Here is what else you should ask when the doctor isn’t sure about what’s wrong:

  • “Is there any chance that my child (my spouse, etc.) has a condition that can be treated now but if not caught soon, could be a disaster? If so, how do we get to the bottom of that?
  • “Are there any symptoms or test results that just don’t fit your diagnosis? If so, what else could be going on?”
  • “You say the patient has two separate, unrelated things wrong. Is it possible there’s just one thing wrong that explains all the symptoms?” Or,
  • “You say you’ve found one thing wrong. But that doesn’t explain all the symptoms. So is it possible there is more than one thing going on?”

Final thought: Get a written action plan from the doctor when you leave the visit. If things are uncertain, it’s very important for you to know exactly what to look out for and what changes in symptoms should bring you back to the doctor’s office.

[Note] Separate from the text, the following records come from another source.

(** Every unmatched detection whose dictionary is not a live track and
    is not listed again later comes out as the next track in line. *)
Lemma update_tracks_births self results matched unmatched_trk unmatched_det ls w :
  Forall2 (fun i l => results !! i = Some l) unmatched_det ls ->
  (forall l, l ∈ ls -> exists d, heap w !! l = Some d /\ kf_ready self d) ->
  wp (update_tracks self results (matched, unmatched_trk, unmatched_det))
     (fun r w' =>
        forall ret, r = Ok ret ->
        forall k l d, ls !! k = Some l -> l ∉ drop (S k) ls -> l ∉ tracks w ->
          heap w !! l = Some d ->
          l ∈ ret /\
          exists d', heap w' !! l = Some d' /\
            tracking_id d' = Some (id_count w + Z.of_nat k + 1) /\
            age d' = Some 1 /\
            active d' = Some (birth_activity self d)) w.
Proof.
  intros Hls Hready. unfold update_tracks.
  apply wp_bind. eapply wp_mono; [apply match_loop|].
  intros [ret1|e] w1 [[[Hid1 Hts1] Hrel1] _]; [|done].
  apply wp_bind. unfold wp at 1.
  destruct (birth_loop self (add_birth self results) (fun i l => results !! i = Some l)
              (birth_activity self) unmatched_det ls ret1 w1)
    as (Hok & Hid2 & Hts2 & _ & Hexact).
  { intros ret a l d w0 Hal. by apply add_birth_eq. }
  { intros n x d. unfold birth_activity, born. by destruct (tracker self), (ct d). }
  { exact Hls. }
  { intros l Hl. destruct (Hready l Hl) as (d & Hd & Hk).
    specialize (Hrel1 l). rewrite Hd in Hrel1.
    destruct Hrel1 as (d1 & Hd1 & _ & Hct & _).
    exists d1. split; [done|]. intros Htr. rewrite Hct. by apply Hk. }
  destruct (foldM (add_birth self results) ret1 unmatched_det w1) as [r2 w2].
  simpl in Hok, Hid2, Hts2, Hexact |- *. subst r2.
  apply wp_bind. eapply wp_mono; [apply stale_loop|].
  intros [ret3|e] w3 [[[Hid3 Hts3] Hrel3] Hext]; [|done].
  destruct (Hext ret3 eq_refl) as (extra & ->).
  apply wp_bind, wp_set_tracks, wp_ret.
  intros ? [= <-] k l d Hk Hlast Hlive Hd. simpl.
  split.
  { apply elem_of_app. left. apply elem_of_app. right. by eapply list_elem_of_lookup_2. }
  pose proof (Hrel1 l) as Hl1. rewrite Hd in Hl1.
  destruct Hl1 as (d1 & Hd1 & Hscore & _).
  pose proof (Hexact k l d1 Hk Hlast Hd1) as Hd2.
  pose proof (Hrel3 l) as Hl3. rewrite Hd2 in Hl3.
  destruct Hl3 as (d3 & Hd3 & Hframe).
  rewrite Hframe in Hd3 by (rewrite Hts2, Hts1; exact Hlive).
  eexists. split; [exact Hd3|].
  destruct (born_fields self (id_count w1 + Z.of_nat k + 1) (birth_activity self d1) d1)
    as (-> & -> & ->).
  rewrite Hid1. split_and!; [done|done|].
  unfold birth_activity. by rewrite Hscore.
Qed.
(** * The durable execution core of dbos/core.py

    A shallow embedding of the workflow, transaction and step engines of
    [src/dbos/core.py], and the properties of them that the design document
    states.

    Layout of the development:
    - Python values, exceptions and the persisted record types;
    - the collaborators of the core (system database, application database,
      context module, serializer, logger, clock, user functions), which are
      not part of core.py: they are the fields of an interface record, and
      every call to one of them is logged in a trace;
    - a state-and-exception monad in which the functions of core.py are
      written, statement by statement;
    - the theorems, one section per engine. *)

From Stdlib Require Import ZArith List String Bool Lia Floats.
From stdpp Require Import base option gmap strings pretty.
Import ListNotations.

Local Open Scope string_scope.
Local Open Scope Z_scope.
Local Open Scope list_scope.

Set Warnings "-inexact-float".

(** ** Python values and exceptions *)

(** The exception classes core.py names, a class for what user code raises,
    and one class that derives from BaseException only: [except Exception]
    does not catch it. *)
Inductive exn : Type :=
| Exception (msg : string)
| AssertionError (msg : string)
| TypeError (msg : string)
| ValueError (msg : string)
| OverflowError (msg : string)
| KeyboardInterrupt
| DBAPIError (sqlstate : string)
| DBOSException (msg : string)
| DBOSMaxStepRetriesExceeded
| DBOSNonExistentWorkflowError (wfid : string)
| DBOSRecoveryError (wfid msg : string)
| DBOSWorkflowConflictIDError (wfid : string)
| DBOSWorkflowFunctionNotFoundError (wfid msg : string)
| UserError (what : string).

(** [isinstance(e, Exception)] *)
Definition is_Exception (e : exn) : bool :=
  match e with
  | KeyboardInterrupt => false
  | _ => true
  end.

(** [isinstance(e, DBOSWorkflowConflictIDError)] *)
Definition is_DBOSWorkflowConflictIDError (e : exn) : bool :=
  match e with
  | DBOSWorkflowConflictIDError _ => true
  | _ => false
  end.

(** [isinstance(e, DBAPIError)], with [e.orig.sqlstate] *)
Definition dbapi_sqlstate (e : exn) : option string :=
  match e with
  | DBAPIError s => Some s
  | _ => None
  end.

Inductive pyobj : Type :=
| PyNone
| PyBool (b : bool)
| PyInt (z : Z)
| PyStr (s : string)
| PyExc (e : exn)
| PyRef (addr : positive).

Definition args_t : Type := list pyobj.
Definition kwargs_t : Type := list (string * pyobj).

(** [str(n)] for an int *)
Definition py_str_int (n : Z) : string := pretty n.

(** [str(x)] for an optional string, as an f-string renders it *)
Definition py_str_opt (x : option string) : string :=
  match x with
  | Some s => s
  | None => "None"
  end.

Why Doctors Are Vulnerable to Misdiagnosis

Research says that as many as 15 percent of all medical diagnoses are wrong. Any misdiagnosis causes wrong treatment. But tragedy lurks in one distressingly common type of misdiagnosis: the assumption that the patient has a benign, self-limited condition, when in reality the clock is ticking on a treatable serious disease that could kill if left untreated.

Pediatricians are vulnerable to misdiagnosis, not because they’re bad doctors, but because they see so many healthy children with benign illnesses, that on occasion when a child appears with a really serious condition, they mistake it for just another ordinary illness.

The same is true for any frontline, primary care doctor: whether they are an internist, a family practice doctor, an emergency room doctor, or even an ob-gyn in general practice, they see an awful lot of really plain vanilla mild ailments that will go away whether treated or not.

It’s natural to want to fit a new patient’s symptoms into a familiar box. It’s when the patient doesn’t fit the box comfortably, and the doctor sort of understands that – as shown by unease or lack of certainty – that we need to gear up our questions and get our physician thinking along the lines of differential diagnosis, beginning with the most dangerous, treatable diagnosis first on the list.